Source: Ellsworth, P. 100 Questions and Answers About Erectile Dysfunction, 2e. Jones and Bartlett Publishers, LLC, 2008.

of medication. After your initial test dose, your urologist will decide on a dose that you will try initially at home. The volume you inject will vary with the amount of prostaglandin E1 you need to achieve an adequate erection and the concentration of the solution (Table 21). Do not get discouraged if this initial dose is not adequate. Most physicians would prefer to prescribe a dose that is too small and then increase it as needed to avoid priapism.

When using injection therapy at home, you should keep several points in mind:

• Look where you are going to inject the syringe to make sure that no superficial veins are in the area.

• Gently wipe the area with an alcohol swab.

• Always inject the medication on the side of the penis toward the base. The needle should be inserted straight into the penis at a 90-degree angle to the penis.

• Apply pressure to the injection site for a minute or two. If you see any bleeding from the injection site, maintain the pressure for about 5 minutes. Men taking blood thinners should apply pressure to the injection site for about 5 minutes.

• Never reinject the medication once you have made the initial injection, even if you fear that you have not injected yourself properly.

• Alternate sides with each injection.

• Do not inject medication more frequently than every 48-72 hours.

• If your erection lasts longer than 3 hours, call the urologist on call. Do not wait—a delay in seeking care will just make it more difficult to treat the prolonged erection.

• If you are having difficulty with performing the injections, talk with your urologist. Perhaps getting more instruction or an autoinjector (e.g., the PenInject 2.25 autoinjector) or teaching your partner would be helpful.

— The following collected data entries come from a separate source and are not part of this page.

(* ===== verification/Cleaner.v ===== *)
(** The chunk cleaner of [internal/api/server.go] over time: infinite runs of the
    server of ConcServer.v, over the in-memory store, in which the ticker never
    stops.  (On Postgres nothing is purged: [postgres_chunks_frozen] of
    SQLProps.v.) *)
From S2P Require Import Prelude GoNum GoStrings GoSort Model Sign Hash StoreTypes MemoryStore.
From S2P Require Import Samples MemoryIndex MemoryChunks MemorySystem MemoryRefresh MemoryConc.
From S2P Require Import Store Handler Mux Server ServerProps WebRTC WebRTCProps ConcServer.

Local Open Scope Z_scope.

Section Runs.
Context {J : JSONDecoder} {D : RPCDecoder} {U : UnicodeTables} {E : Ed25519} {S : SliceSort}.

(** A step that is a tick of the cleaner, its clock not before [now]. *)
Definition tick_at (Σ : Server) (now : Z) (Σ' : Server) : Prop :=
  ∃ e S', now ≤ wall (time_Now e 0 0) ∧
    sys_step (system Σ) (LCall e OpDeleteExpiredChunks) S' ∧
    Σ' = mkServer (with_store (hub Σ) S') (threads Σ).

(** A server that runs on: any steps in any order, and a ticker as [time] documents
    it.  It was started at [start]; its k-th tick, step [ticks k], comes no earlier
    than k + 1 intervals later, and there is always another tick. *)
Record server_run (cfg : Config) (start : Z) (ticks : nat → nat) (h : nat → Server) : Prop :=
  mkServerRun {
    run_step n : ∃ l, srv_step cfg (h n) l (h (1 + n)%nat);
    run_order k : (ticks k < ticks (1 + k))%nat;
    run_tick k : tick_at (h (ticks k)) (start + (1 + Z.of_nat k) * cfg_PurgeInterval cfg)
                   (h (1 + ticks k)%nat);
  }.

(** Two entries are versions of one announcement. *)
Definition same_announcement (c c' : chunkRecordEntry) : Prop :=
  ce_key c' = ce_key c ∧ ce_Hash c' = ce_Hash c ∧ ce_SenderID c' = ce_SenderID c ∧
  ce_RecipientID c' = ce_RecipientID c ∧ ce_PeerID c' = ce_PeerID c ∧
  ce_Persist c' = ce_Persist c ∧ ce_CreatedAt c' = ce_CreatedAt c ∧ ce_TTL c' = ce_TTL c.

Lemma later_same c c' : later_entry c c' → same_announcement c c'.
Proof. by intros (?&?&?&?&?&?&?&?&_). Qed.

Lemma same_announcement_r c c' c'' :
  same_announcement c c'' → same_announcement c' c'' → same_announcement c c'.
Proof.
  unfold same_announcement. intros (?&?&?&?&?&?&?&?) (?&?&?&?&?&?&?&?). split_and!; congruence.
Qed.

(** The chunks of a server. *)
Definition srv_chunks (Σ : Server) : list chunkRecordEntry := chunks (store (system Σ)).

(** A step takes every entry over from before, or a call announces it. *)
Lemma srv_step_chunks cfg Σ l Σ' c' :
  srv_step cfg Σ l Σ' → c' ∈ srv_chunks Σ' →
  (∃ c, c ∈ srv_chunks Σ ∧ same_announcement c c') ∨
  ∃ e op, announced_by e (store (system Σ)) op c' ∧ store (system Σ') = next e (store (system Σ)) op.
Proof.
  intros Hstep. unfold srv_chunks. apply srv_step_sys in Hstep as [-> | [l' Hs]]; [by left; exists c'|].
  destruct Hs as [s rs rs' e op He Hop Hrs|s rs e req|s rs rs' i c s' pc Hi Hpc Href Hrs]; cbn.
  - intros [(c & Hc & Hl)|Ha]%next_chunks; [left|right; eauto|done].
    exists c. split; [done|by apply later_same].
  - intros Hc. left. by exists c'.
  - apply access_chunks in Href as [-> _]. intros Hc. left. by exists c'.
Qed.

(** What a tick leaves has not expired. *)
Lemma tick_purges Σ now Σ' c deadline :
  tick_at Σ now Σ' → (1 + deadline) * Second ≤ now → c ∈ srv_chunks Σ' →
  ce_Persist c = false → wrap64 (ce_CreatedAt c + ce_TTL c) ≠ deadline.
Proof.
  intros (e & S' & Hnow & Hstep & ->) Hd. unfold srv_chunks, system. cbn.
  inversion Hstep as [s rs rs' e' op He Hop Hrs Hh| |]; subst. cbn [store next].
  rewrite DeleteExpiredChunks_eq. cbn. intros [_ Hx]%list_elem_of_In%filter_In Hp Heq.
  apply negb_true_iff in Hx. unfold chunk_expired in Hx. rewrite Hp, Heq in Hx.
  cbn in Hx. apply Z.ltb_ge in Hx. unfold time_Unix in Hx.
  assert (1 + deadline ≤ wall (time_Now e 0 0) / Second); [|lia].
  apply Z.div_le_lower_bound; [done|]. lia.
Qed.

Lemma ticks_unbounded cfg start ticks h :
  server_run cfg start ticks h → ∀ k, (k ≤ ticks k)%nat.
Proof.
  intros Hr k. induction k as [|k IH]; [lia|]. pose proof (run_order _ _ _ _ Hr k). cbn in *. lia.
Qed.

(** Once no version of an entry is there, another one has to be announced. *)
Lemma gone_until_announced cfg start ticks h c m m' c' :
  server_run cfg start ticks h → (∀ c', c' ∈ srv_chunks (h m) → ¬ same_announcement c c') →
  (m ≤ m')%nat → c' ∈ srv_chunks (h m') → same_announcement c c' →
  ∃ j e op c0, (m ≤ j < m')%nat ∧ announced_by e (store (system (h j))) op c0 ∧
    same_announcement c c0.
Proof.
  intros Hr Hgone Hle. revert c'. induction Hle as [|m' Hle IH]; intros c' Hc' Hs.
  { exfalso. by eapply Hgone. }
  destruct (run_step _ _ _ _ Hr m') as [l Hstep].
  destruct (srv_step_chunks _ _ _ _ c' Hstep Hc') as [(c0 & Hc0 & Hs0)|(e & op & Ha & _)].
  - destruct (IH c0 Hc0) as (j & e & op & c1 & Hj & H); [by eapply same_announcement_r|].
    exists j, e, op, c1. split; [lia|done].
  - exists m', e, op, c'. split; [lia|done].
Qed.

(** C15: on a server over the in-memory store with a positive purge interval, at
    whatever moment one looks, every chunk entry that is not marked persistent,
    confirmed or not, is gone at some later moment, in every version; and after
    that moment a version of it is there only if a signed call has announced it
    again in between. *)
Theorem chunks_eventually_purged cfg start ticks h n c :
  server_run cfg start ticks h → 0 < cfg_PurgeInterval cfg → ce_Persist c = false →
  ∃ m, (n ≤ m)%nat ∧
    (∀ c', c' ∈ srv_chunks (h m) → ¬ same_announcement c c') ∧
    ∀ m' c', (m ≤ m')%nat → c' ∈ srv_chunks (h m') → same_announcement c c' →
      ∃ j e op c0, (m ≤ j < m')%nat ∧ announced_by e (store (system (h j))) op c0 ∧
        same_announcement c c0.
Proof.
  intros Hr Hp Hper. set (deadline := wrap64 (ce_CreatedAt c + ce_TTL c)).
  set (k := (n + Z.to_nat ((1 + deadline) * Second - start))%nat).
  assert (∀ c', c' ∈ srv_chunks (h (1 + ticks k)%nat) → ¬ same_announcement c c') as Hgone.
  { intros c' Hc' (_ & _ & _ & _ & _ & Hpe & Hcr & Httl).
    apply (tick_purges _ _ _ c' deadline (run_tick _ _ _ _ Hr k)); [|done|congruence|].
    - assert ((1 + deadline) * Second - start ≤ Z.of_nat k) by lia. nia.
    - by rewrite Hcr, Httl. }
  exists (1 + ticks k)%nat. split; [|split; [exact Hgone|]].
  - pose proof (ticks_unbounded _ _ _ _ Hr k). lia.
  - intros m' c'. by apply (gone_until_announced cfg start ticks).
Qed.

End Runs.

(** ** The theorem on a concrete run *)

Local Existing Instance sample_tables.
Local Existing Instance toy_ed25519.
Local Existing Instance insertion_slice_sort.
Local Existing Instances sample_rpc sample_json.

(** Nothing happens but a tick every hour. *)
Fixpoint idle_run (n : nat) : Server :=
  match n with
  | O => mkServer (NewHandler (mkSystem announced [])) []
  | S n =>
    let e := env_second (3600 * Z.of_nat (S n)) in
    mkServer (with_store (hub (idle_run n))
      (mkSystem (next e (store (system (idle_run n))) OpDeleteExpiredChunks) [])) []
  end.

Lemma idle_run_ok : server_run DefaultConfig 0 (λ k, k) idle_run.
Proof.
  assert (∀ n, refreshes (system (idle_run n)) = [] ∧ threads (idle_run n) = []) as Hidle
    by (by intros [|n]).
  assert (∀ n, sys_step (system (idle_run n))
    (LCall (env_second (3600 * Z.of_nat (S n))) OpDeleteExpiredChunks)
    (system (idle_run (S n)))) as Hstep.
  { intros n. destruct (Hidle n) as [Hr _]. cbn [idle_run system hub hub_store with_store].
    destruct (system (idle_run n)) as [s rs]. cbn in Hr. subst rs. apply call_step; [|done].
    apply env_second_ok. }
  split.
  - intros n. exists STick. destruct (Hidle n) as [_ Ht].
    assert (idle_run n = mkServer (hub (idle_run n)) []) as Heq
      by (rewrite <- Ht; by destruct (idle_run n)).
    rewrite Heq. cbn [Nat.add idle_run].
    eapply srv_tick; [done|]. apply (Hstep n).
  - intros k. lia.
  - intros k. exists (env_second (3600 * Z.of_nat (S k))), (system (idle_run (S k))).
    split; [|split; [apply (Hstep k)|]].
    + cbn [env_second env_at time_Now at_second wall DefaultConfig cfg_PurgeInterval]. lia.
    + destruct (Hidle k) as [_ ->]. done.
Qed.

Lemma chunks_eventually_purged_witness :
  length (srv_chunks (idle_run 0)) = 1%nat ∧
  ∃ c m, c ∈ srv_chunks (idle_run 0) ∧ (0 ≤ m)%nat ∧
    ∀ c', c' ∈ srv_chunks (idle_run m) → ¬ same_announcement c c'.
Proof.
  split; [by vm_compute|].
  destruct (srv_chunks (idle_run 0)) as [|c l] eqn:Hc; [by vm_compute in Hc|].
  destruct (chunks_eventually_purged DefaultConfig 0 (λ k, k) idle_run 0 c idle_run_ok)
    as (m & Hm & H & _); [done|vm_compute in Hc; by injection Hc as <- _|].
  exists c, m. split; [left|]. split; [exact Hm|exact H].
Defined.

• Remember that with Edex and Caverject, once the medication has been reconstituted (i.e., once the powder is dissolved in the sterile water), it must be refrigerated. The solutions tend to lose their efficacy after 7 days.

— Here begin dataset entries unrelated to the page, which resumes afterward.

(* ===== verification/SQLRaces.v ===== *)
(** What the SQL store does that the in-memory store does not: because its calls
    are several statements, because a statement is wrong, or because a column is
    read into the wrong field. *)
From S2P Require Import Prelude GoNum GoStrings GoSort Model Sign Hash StoreTypes MemoryStore.
From S2P Require Import Samples MemoryIndex MemoryChunks MemorySignals MemorySystem Store Handler.
From S2P Require Import Mux Server Migration Startup SQLProg SQLStore SQLInvariant SQLSamples SQLProps SQLTables.

Local Open Scope Z_scope.

(** ** The column key in the field Login *)

Section Get.
Context {U : UnicodeTables} {E : Ed25519} {S : SliceSort}.

Lemma getPeerByID_row id ts db db' p :
  (∀ i, tick_ok (ts i)) → run (sqlStore.getPeerByID id) ts db = (db', Return p) →
  ∃ r, r ∈ t_peers db ∧ pr_id r = id ∧ p = sqlStore.scan_peer r.
Proof.
  intros Hts. unfold sqlStore.getPeerByID. destruct (id == "")%go; [done|]. cbn.
  destruct (tk_fail (ts 0%nat) 0%nat); cbn; [done|].
  destruct (tk_rows (ts 0%nat) _ _) as [|r rows] eqn:Er; cbn; [done|].
  destruct (sqlStore.isExpired _ _); cbn; [done|]. intros [= <- <-]. exists r.
  assert (r ∈ List.filter (sqlStore.has_id id) (t_peers db)) as Hr.
  { rewrite <- (Hts 0%nat _ (List.filter (sqlStore.has_id id) (t_peers db))), Er. left. }
  apply list_elem_of_In, filter_In in Hr as [Hr Hid]. split_and!; [by apply list_elem_of_In| |done].
  by apply String.eqb_eq.
Qed.

(** a peer that the SQL store returns has the whole key, login and signature
    key, in its login; so its [Key] has the signature key twice, and no look-up
    with it finds the peer again. *)
Theorem Get_login_is_key driver calls id ts db db' p :
  rtc (sql_step driver) (empty_db, []) (db, calls) → (∀ i, tick_ok (ts i)) →
  run (sqlStore.Get id) ts db = (db', Return p) →
  ∃ r, r ∈ t_peers db ∧ pr_id r = TrimSpace id ∧
    peer_Login p = pr_login r +:+ ":" +:+ pr_signature_key r ∧
    Key p = pr_login r +:+ ":" +:+ pr_signature_key r +:+ ":" +:+ pr_signature_key r.
Proof.
  intros Hdb%sql_db_ok Hts (r & Hr & Hid & ->)%getPeerByID_row; [|done].
  exists r. split_and!; [done..| |]; destruct Hdb as [_ Hp _]; rewrite Forall_forall in Hp;
    destruct (Hp r Hr) as [_ Hk _ _ _]; [exact Hk|].
  unfold Key. cbn. rewrite Hk. apply bytes_inj. rewrite !bytes_app. by rewrite <- !app_assoc.
Qed.

End Get.

(** ** A signal posted during a poll *)

Section Poll.
Context {U : UnicodeTables} {E : Ed25519} {S : SliceSort}.
Context (t : tick) (C : calm t).

Lemma filter_to_peer_delete id l :
  List.filter (sqlStore.to_peer id) (delete_where (sqlStore.to_peer id) l).1 = [].
Proof. by rewrite filter_delete_where, decide_True. Qed.

(** C13: a poll is a query and a deletion, with no transaction around them: a signal
    that is posted between the two is accepted, is not in the answer of the poll,
    and is deleted. *)
Theorem poll_loses_signal db id sig r :
  trimmed id → id ≠ EmptyString → signal_ok sig →
  List.find (sqlStore.has_id id) (t_peers db) = Some r →
  sqlStore.isExpired (sqlStore.scan_peer r) (tk_now t) = false →
  ∃ X f k, sqlStore.PollSignals id = Access X f k ∧
    let '(db1, x) := f t db in
    let '(db2, posted) := run_at (sqlStore.SetSignal id sig) t db1 in
    let '(db3, polled) := run_at (k x) t db2 in
    posted = Return tt ∧ List.filter (sqlStore.to_peer id) (t_signals db2) ≠ [] ∧
    polled = Return (map sg_sig (List.filter (sqlStore.to_peer id) (t_signals db))) ∧
    List.filter (sqlStore.to_peer id) (t_signals db3) = [].
Proof using C.
  intros Htr Hid%String.eqb_neq [Hf%String.eqb_neq Ht%String.eqb_neq] Hr Hlive.
  unfold sqlStore.PollSignals. rewrite TrimSpace_id, Hid by done.
  eexists _, _, _. split; [reflexivity|]. cbn -[run_at]. rewrite (calm_ok _ C).
  unfold sqlStore.SetSignal. rewrite TrimSpace_id, Hid, Hf, Ht by done. cbn [orb].
  autorewrite with run_at. unfold sqlStore.getPeerByID. rewrite Hid.
  autorewrite with run_at. rewrite find_filter in Hr.
  destruct (List.filter (sqlStore.has_id id) (t_peers db)) as [|r' rows]; [done|].
  injection Hr as ->. cbn zeta. autorewrite with run_at. rewrite Hlive.
  autorewrite with run_at. cbn -[run_at]. unfold run_at. cbn.
  rewrite (calm_ok _ C), (calm_rows _ C). cbn. split_and!; [done| |done|].
  - rewrite List.filter_app. cbn. rewrite String.eqb_refl.
    by destruct (List.filter _ _).
  - apply filter_to_peer_delete.
Qed.

(** ** A report that scores and fails *)

Lemma quality_update_fields valid r :
  sqlStore.quality_update valid r =
    mkPeerRow (pr_id r) (pr_key r) (pr_login r) (pr_encryption_key r) (pr_signature_key r)
      (pr_last_seen r) (pr_ttl_seconds r)
      (if valid then pr_quality_score r + 1 else pr_quality_score r - 1)
      (if valid then pr_quality_valid r + 1 else pr_quality_valid r)
      (if valid then pr_quality_invalid r else pr_quality_invalid r + 1)
      (pr_peer_flag r) (pr_is_fake r).
Proof. unfold sqlStore.quality_update. by destruct valid; rewrite ?Z.add_0_r. Qed.

Lemma hash_eqb a b : (a == b)%go = bool_decide (a = b).
Proof. by destruct (String.eqb_spec a b); [rewrite bool_decide_true|rewrite bool_decide_false]. Qed.

(** C14: [ReportChunk] moves the score of the source before it looks whether the
    source is live: for a source that has expired the row afterwards has one point
    more and one good report more, or one point less and one bad report more, and
    is otherwise as before, while the caller is told that there is no such peer,
    so that it will report again. *)
Theorem ReportChunk_scores_and_fails db src req reporter r chunk source :
  report_input_ok src req →
  List.find (sqlStore.has_id (TrimSpace (rep_ReporterID req))) (t_peers db) = Some r →
  reporter = sqlStore.scan_peer r → sqlStore.isExpired reporter (tk_now t) = false →
  verifyPeerSignature reporter (rep_Signature req) (report_message src req) = Ok tt →
  List.find (sqlStore.chunk_at (TrimSpace (rep_FileID req)) (rep_ChunkIndex req)) (t_chunks db) =
    Some chunk →
  List.find (sqlStore.has_id (TrimSpace src)) (t_peers db) = Some source →
  sqlStore.isExpired (sqlStore.scan_peer source) (tk_now t) = true →
  let valid := bool_decide (normalizeHash (rep_Hash req) = ck_expected_hash chunk) in
  let '(db', o) := run_at (sqlStore.ReportChunk src req) t db in
  o = Fail (ErrWrap "get updated peer" ErrNotFound) ∧
  List.find (sqlStore.has_id (TrimSpace src)) (t_peers db') =
    Some {| pr_id := pr_id source; pr_key := pr_key source; pr_login := pr_login source;
            pr_encryption_key := pr_encryption_key source;
            pr_signature_key := pr_signature_key source; pr_last_seen := pr_last_seen source;
            pr_ttl_seconds := pr_ttl_seconds source;
            pr_quality_score :=
              if valid then pr_quality_score source + 1 else pr_quality_score source - 1;
            pr_quality_valid :=
              if valid then pr_quality_valid source + 1 else pr_quality_valid source;
            pr_quality_invalid :=
              if valid then pr_quality_invalid source else pr_quality_invalid source + 1;
            pr_peer_flag := pr_peer_flag source; pr_is_fake := pr_is_fake source |}.
Proof using C.
  intros Hin Hr -> Hlive Hv Hchunk Hsrc Hexp. cbn zeta.
  unfold sqlStore.ReportChunk. cbn zeta. rewrite (proj2 (report_guard src req) Hin).
  destruct Hin as (Hs%String.eqb_neq & Hrep%String.eqb_neq & _).
  autorewrite with run_at. unfold sqlStore.getPeerByID. rewrite Hrep, Hs.
  autorewrite with run_at. rewrite find_filter in Hr. rewrite find_filter in Hchunk.
  destruct (List.filter (sqlStore.has_id (TrimSpace (rep_ReporterID req))) _); [done|].
  injection Hr as ->. cbn zeta. autorewrite with run_at. rewrite Hlive.
  autorewrite with run_at. unfold sqlStore.check_signature, report_message in *. rewrite Hv.
  autorewrite with run_at. destruct (List.filter _ (t_chunks db)); [done|].
  injection Hchunk as ->. unfold sqlStore.update_peers. autorewrite with run_at.
  set (valid := (_ == _)%go).
  pose proof (find_update_where (TrimSpace src) (TrimSpace src) (sqlStore.quality_update valid)
    (t_peers db) (λ r, eq_refl)) as Hf. rewrite decide_True, Hsrc in Hf by done.
  destruct (update_where _ _ _) as [l' n]. autorewrite with run_at. cbn [t_peers set_t_peers].
  cbn [fst] in Hf. pose proof Hf as Hf'. rewrite find_filter in Hf'.
  destruct (List.filter _ l') as [|r' rows]; [done|]. injection Hf' as ->.
  cbn zeta. autorewrite with run_at.
  replace (sqlStore.isExpired _ _) with true by (symmetry; exact Hexp).
  split; [done|]. cbn [t_peers set_t_peers]. rewrite Hf, <- hash_eqb.
  by apply (f_equal Some), quality_update_fields.
Qed.

End Poll.

(** ** The theorems on concrete runs *)

Local Existing Instance sample_tables.
Local Existing Instance toy_ed25519.
Local Existing Instance insertion_slice_sort.

Lemma Get_login_is_key_witness :
  ∃ p, (run (sqlStore.Get "alice") (λ _, tick_second 120) (sql_announced "sqlite")).2 = Return p ∧
    peer_Login p = key_of "alice" ∧ Key p = key_of "alice" +:+ ":" +:+ toy_pub "alice".
Proof.
  destruct (run (sqlStore.Get "alice") (λ _, tick_second 120) (sql_announced "sqlite"))
    as [db' [p|err|]] eqn:Er; [|by vm_compute in Er..].
  exists p. split; [done|]. destruct (sql_announced_reach "sqlite") as [calls H].
  destruct (Get_login_is_key "sqlite" calls "alice" _ _ db' p H (λ _, tick_second_ok 120) Er)
    as (r & _ & _ & Hl & _).
  vm_compute in Er. injection Er as _ <-. split; by vm_compute.
Defined.

Lemma poll_loses_signal_witness :
  let t := tick_second 120 in
  let db := sql_announced "sqlite" in
  let offer := mkSignal "alice" "offer" "sdp" in
  ∃ X f k, sqlStore.PollSignals "bob" = Access X f k ∧
    let '(db1, x) := f t db in
    let '(db2, posted) := run_at (sqlStore.SetSignal "bob" offer) t db1 in
    let '(db3, polled) := run_at (k x) t db2 in
    posted = Return tt ∧ polled = Return [] ∧ List.filter (sqlStore.to_peer "bob") (t_signals db3) = [].
Proof.
  cbn zeta.
  destruct (List.find (sqlStore.has_id "bob") (t_peers (sql_announced "sqlite"))) as [r|] eqn:Hr;
    [|by vm_compute in Hr].
  assert (trimmed "bob") as Htr.
  { replace "bob" with (TrimSpace "bob") by (by vm_compute). apply TrimSpace_trimmed. }
  assert (sqlStore.isExpired (sqlStore.scan_peer r) (tk_now (tick_second 120)) = false) as Hlive
    by (vm_compute in Hr; injection Hr as <-; by vm_compute).
  assert (signal_ok (mkSignal "alice" "offer" "sdp")) as Hsig by (by split).
  destruct (poll_loses_signal (tick_second 120) (tick_second_calm 120) (sql_announced "sqlite")
    "bob" (mkSignal "alice" "offer" "sdp") r Htr ltac:(discriminate) Hsig
    Hr Hlive) as (X & f & k & Hp & H).
  exists X, f, k. split; [exact Hp|].
  destruct (f (tick_second 120) (sql_announced "sqlite")) as [db1 x].
  destruct (run_at (sqlStore.SetSignal _ _) _ db1) as [db2 posted].
  destruct (run_at (k x) _ db2) as [db3 polled]. destruct H as (H1 & _ & H2 & H3).
  split; [exact H1|]. split; [|exact H3]. rewrite H2. by vm_compute.
Defined.

(** Bob has expired when Alice, who has just registered again, reports him. *)
Lemma ReportChunk_scores_and_fails_witness :
  let db := sql_run "sqlite" [(450, OpUpsert (register "alice" "alice"))] (sql_announced "sqlite") in
  (run_at (sqlStore.ReportChunk "bob" (report sample_hash)) (tick_second 451) db).2 =
    Fail (ErrWrap "get updated peer" ErrNotFound).
Proof.
  cbn zeta.
  set (db := sql_run "sqlite" [(450, OpUpsert (register "alice" "alice"))] (sql_announced "sqlite")).
  destruct (List.find (sqlStore.has_id "alice") (t_peers db)) as [r|] eqn:Hr; [|by vm_compute in Hr].
  destruct (List.find (sqlStore.has_id "bob") (t_peers db)) as [source|] eqn:Hs;
    [|by vm_compute in Hs].
  destruct (List.find (sqlStore.chunk_at "file" 0) (t_chunks db)) as [chunk|] eqn:Hc;
    [|by vm_compute in Hc].
  pose proof (ReportChunk_scores_and_fails (tick_second 451) (tick_second_calm 451) db "bob"
    (report sample_hash) (sqlStore.scan_peer r) r chunk source) as H.
  cbn zeta in H. destruct (run_at (sqlStore.ReportChunk _ _) _ db) as [db' o]. cbn [snd].
  apply H; [by apply report_guard; vm_compute|exact Hr|done| | |exact Hc|exact Hs|].
  - vm_compute in Hr. injection Hr as <-. by vm_compute.
  - vm_compute in Hr. injection Hr as <-. by vm_compute.
  - vm_compute in Hs. injection Hs as <-. by vm_compute.
Defined.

• Make sure that the volume of the medication and the dose of medication that you are injecting are consistent (see the calculations in Table 21).

• Do not reuse needles and carefully dispose of used needles.

• Remember that your erection may persist after you climax and ejaculate, but will go down when the medication wears off and exits from your system.

Bob's comment:

Some people resolve their erectile dysfunction through the use of injection therapy—I was, but am no longer, a member of that group. Because I am an insulin-dependent diabetic, I have had much experience with needles. Twice daily, I use an insulin-laden syringe to satiate my body's need to control my sugar levels. There is one big difference between injection therapy for erectile dysfunction and insulin injections for diabetes: With diabetes I inject my arms, legs, or abdomen; with the injection therapy for erectile dysfunction, I inject my penis. To me, that is a big difference.

I was first introduced to injection therapy as a quick means to achieve an erection. The physician primed what seemed to me to be a rather large syringe with the fluid, that, when injected, would cause an erection. I was instructed that this was accomplished by injecting the needle into the side of my penis. Within minutes, voila, an errection!

Needless to say, I was not overly excited when the instructions and test-doing were performed in the office, and I was less enthralled when I self-injected at home. In fact, after the first success in the physician's office, subsequent injections at home produced erections that were less firm and ineffective. Upon discussion with my physician, the dosage was increased However, as we continued to go up and up on the medication, it just didn't seem to improve things. Maybe the problem was related to my diabetes or maybe it was my mind— hard to say. Perhaps the injection itself was my undoing. Preparing for a sexual interlude, I would isolate myself in the bathroom, prepare the syringe, and then administer the injection. How romantic! Many an evening when the atmosphere was ripe for sex, I discretely (at least I thought I was being discreet) avoided the encounter. Envisioning the syringe and the prep was too much for me. No sale: I preferred to watch the Red Sox.